Istanbul, Turkey (CNN) [Breaking news update at 5:12 a.m.]

The Turkish military says it shot down an unidentified warplane Tuesday near the Turkish-Syrian border, contending it repeatedly violated Turkish airspace and ignored repeated warnings. Turkey's semi-official Anadolu news agency cites Turkish Presidential sources in reporting that a Russian SU-24 was "hit within the framework of engagement rules" in Syria's Bayirbucak area near the Turkish border.

[Previous story posted at 4:45 a.m.]

A Russian warplane crashed Tuesday on the Syrian side of the Turkey-Syria border, a Russian Defense Ministry spokesperson told CNN.

The cause of the crash and the fate of the pilots remains unclear, although the Russian Defense Ministry said they ejected, according to state-run Sputnik news.

If it turns out that the plane was shot down, that would greatly exacerbate tensions in one of the most fraught regions of the world.

"According to the preliminary reports, the plane was gunned down from the ground," Sputnik reported."The Su-24 bomber jet was in Syrian airspace at the altitude 6,000 meters, the Russian Defense Ministry said," according to Sputnik. "The pilots were reportedly able to parachute out of the jet before it crashed."

Anadolu Agency reported that a warplane of "unknown nationality" crashed on the Syrian side of the border."A war plane with unidentified nationality fell near the Turkish border in Syria's Bayirbucak region," the Anadolu Agency reported. "The moment of the plane falling into Bayirbucak region across from Hatay's Yayladagi was captured on camera. The pilot's evacuation via parachute was also captured. Heavy smoke has been seen in the area where the plane fell."

The area referred to by the news agency is in southern Turkey, close to the Syrian border.

The Turkish government is strongly opposed to the Syrian regime of Bashar al-Assad. Skirmishes between Turkish and Syrians have taken place in the past, with Turkish officials accusing the Syrian planes of violating Turkish air space.

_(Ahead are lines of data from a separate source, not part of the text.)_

(** X12. Last write wins. When [key=value] is the last token with that
    key, and the parser does not take it for a bracketed list, the entry of
    the key is that value, stripped of spaces and quotes, whatever earlier
    tokens stored under the key. This holds when the attribute string has
    no bracket at all, and for a hyphenated key in any attribute string. *)
Theorem parse_attributes_last_write_wins
    (attr_str : string) (before : list string) (key value : string)
    (after : list string) :
  split_attributes_improved attr_str
  = (before ++ (key ++ "=" ++ value)%string :: after)%list ->
  Str.mem "=" key = false ->
  Str.contains "[" (key ++ "=" ++ value) = false ->
  Str.contains "[" attr_str = false \/ Str.mem "-" key = true ->
  (forall value', ~ In (key ++ "=" ++ value') after) ->
  Dict.get (parse_attributes attr_str) key
  = Some (Scalar (Str.strip_chars quote_chars value)).
Proof.
  intros Htokens Hkey Hplain Hcase Hlast.
  assert (Hin : In (key ++ "=" ++ value) (split_attributes_improved attr_str)).
  { rewrite Htokens. apply in_or_app. right. now left. }
  assert (Hsub : forall t, In t after -> In t (split_attributes_improved attr_str)).
  { intros t Ht. rewrite Htokens. apply in_or_app. right. now right. }
  pose proof (f_equal (fun l => fold_left (store_attribute attr_str) l []) Htokens)
    as Hfold.
  cbv beta in Hfold. rewrite fold_left_app in Hfold. cbn [fold_left] in Hfold.
  unfold parse_attributes. rewrite Hfold.
  rewrite (other_tokens_keep_entry attr_str key after Hcase Hsub Hlast).
  rewrite store_plain_token by assumption.
  apply get_set_same.
Qed.

Lemma parse_attributes_last_write_wins_witness :
  Dict.get (parse_attributes "id=a lang=zh id='b'") "id"
  = Some (Scalar (Str.strip_chars quote_chars "'b'")).
Proof.
  apply (parse_attributes_last_write_wins "id=a lang=zh id='b'"
           ["id=a"; "lang=zh"] "id" "'b'" []).
  - reflexivity.
  - reflexivity.
  - reflexivity.
  - left. reflexivity.
  - intros value' [].
Defined.

(** ** Reverse locator, continued *)

Lemma find_found (tag : string) (wanted : dict AttrValue) (node : PageElement) :
  forall r,
    find tag wanted node = Some r ->
    In r (tags_below node) /\ search_tag tag wanted r = true.
Proof.
  induction node as [n a contents IH | text] using PageElement_nested_ind;
    intros r; [|discriminate].
  cbn [find tags_below].
  induction contents as [|child rest IHrest]; [discriminate|].
  inversion IH as [|? ? Hchild Hrest]; subst.
  cbn [flat_map].
  destruct (search_tag tag wanted child) eqn:Hs.
  - intros H. injection H as <-.
    destruct child as [cn ca cc | t]; [|discriminate].
    split; [now left | exact Hs].
  - destruct (find tag wanted child) as [found|] eqn:Hf.
    + intros H. injection H as <-.
      destruct (Hchild found eq_refl) as [Hin Hok].
      destruct child as [cn ca cc | t]; [|contradiction].
      split; [right; apply in_or_app; now left | exact Hok].
    + intros H. destruct (IHrest Hrest H) as [Hin Hok].
      split; [apply in_or_app; now right | exact Hok].
Qed.

Lemma tags_below_transitive (c : PageElement) :
  forall a b, In a (tags_below b) -> In b (tags_below c) -> In a (tags_below c).
Proof.
  induction c as [n at_ contents IH | text] using PageElement_nested_ind;
    intros a b Ha Hb; [|contradiction].
  cbn [tags_below] in *. apply in_flat_map in Hb as (child & Hchild & Hb).
  apply in_flat_map. exists child. split; [exact Hchild|].
  rewrite Forall_forall in IH. specialize (IH child Hchild).
  destruct child as [cn ca cc | t]; [|contradiction].
  destruct Hb as [<- | Hb]; [now right|].
  right. exact (IH a b Ha Hb).
Qed.

Lemma locate_step_result (cur : PageElement) (part : string) :
  locate_step cur part = cur
  \/ (In (locate_step cur part) (tags_below cur)
      /\ search_tag (fst (segment_query part)) (snd (segment_query part))
           (locate_step cur part) = true).
Proof.
  unfold locate_step.
  destruct (Str.contains "[document]" part); [now left|].
  destruct (segment_query part) as [tag wanted]. cbn [fst snd].
  destruct (find tag wanted cur) as [found|] eqn:Hf; [|now left].
  right. now apply find_found.
Qed.

Lemma locate_result (parts : list string) :
  forall cur,
    locate cur parts = cur
    \/ (In (locate cur parts) (tags_below cur)
        /\ exists part,
             In part parts
             /\ search_tag (fst (segment_query part)) (snd (segment_query part))
                  (locate cur parts) = true).
Proof.
  unfold locate.
  induction parts as [|part parts IH]; intros cur; cbn [fold_left]; [now left|].
  destruct (IH (locate_step cur part)) as [Hsame | (Hin & p & Hp & Hok)].
  - rewrite Hsame.
    destruct (locate_step_result cur part) as [-> | [Hin Hok]]; [now left|].
    right. split; [exact Hin|]. exists part. split; [now left | exact Hok].
  - right. split.
    + destruct (locate_step_result cur part) as [Heq | [Hstep _]].
      * rewrite Heq in Hin |- *. exact Hin.
      * eapply tags_below_transitive; eassumption.
    + exists p. split; [now right | exact Hok].
Qed.

(** X13. The reverse locator never fails and never leaves the document:
    for every document and every path string it returns the document
    object itself or a tag below it, and a tag it returns has the tag name
    and the attributes that one of the segments of the path asks for. *)
Theorem find_element_by_path_stays_in_document (soup : PageElement) (path : string) :
  find_element_by_path soup path = soup
  \/ (In (find_element_by_path soup path) (tags_below soup)
      /\ exists part,
           In part (Str.split " -> " path)
           /\ tag_name (find_element_by_path soup path) = fst (segment_query part)
           /\ search_tag (fst (segment_query part)) (snd (segment_query part))
                (find_element_by_path soup path) = true).
Proof.
  unfold find_element_by_path.
  destruct (locate_result (Str.split " -> " path) soup)
    as [Hsame | (Hin & part & Hpart & Hok)]; [now left|].
  right. split; [exact Hin|]. exists part. split; [exact Hpart|].
  split; [|exact Hok].
  destruct (locate soup (Str.split " -> " path)) as [n a cs | t];
    [|discriminate].
  cbn [search_tag tag_name] in *. apply andb_prop in Hok as [Hn _].
  apply String.eqb_eq in Hn. now symmetry.
Qed.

Russia, however, has been supporting the Assad regime, and has had warplanes active over Syria.

This kind of incident might ultimately have been inevitable, given the number of countries involved either directly or indirectly in the Syrian war. Currently the US, Russia, France, the Gulf states, Turkey and Israel are involved in one way or another in military activity in Syria.In March, 2014 Turkey shot down a Syrian fighter jet after the warplane strayed into its airspace, according to then-Prime Minister Recep Tayyip Erdogan. Erdogan is now the country's president

"Our F-16s went up in the air and shot that plane down. Why? Because if you violate my airspace, then from now on, our slap will be hard," Erdogan told supporters at a campaign rally in 2014.

But state-run media in Syria called the shoot-down an act of "blatant aggression" and said the downed plane was over northern Syria at the time.

However, the cause of Tuesday's crash remains unknown.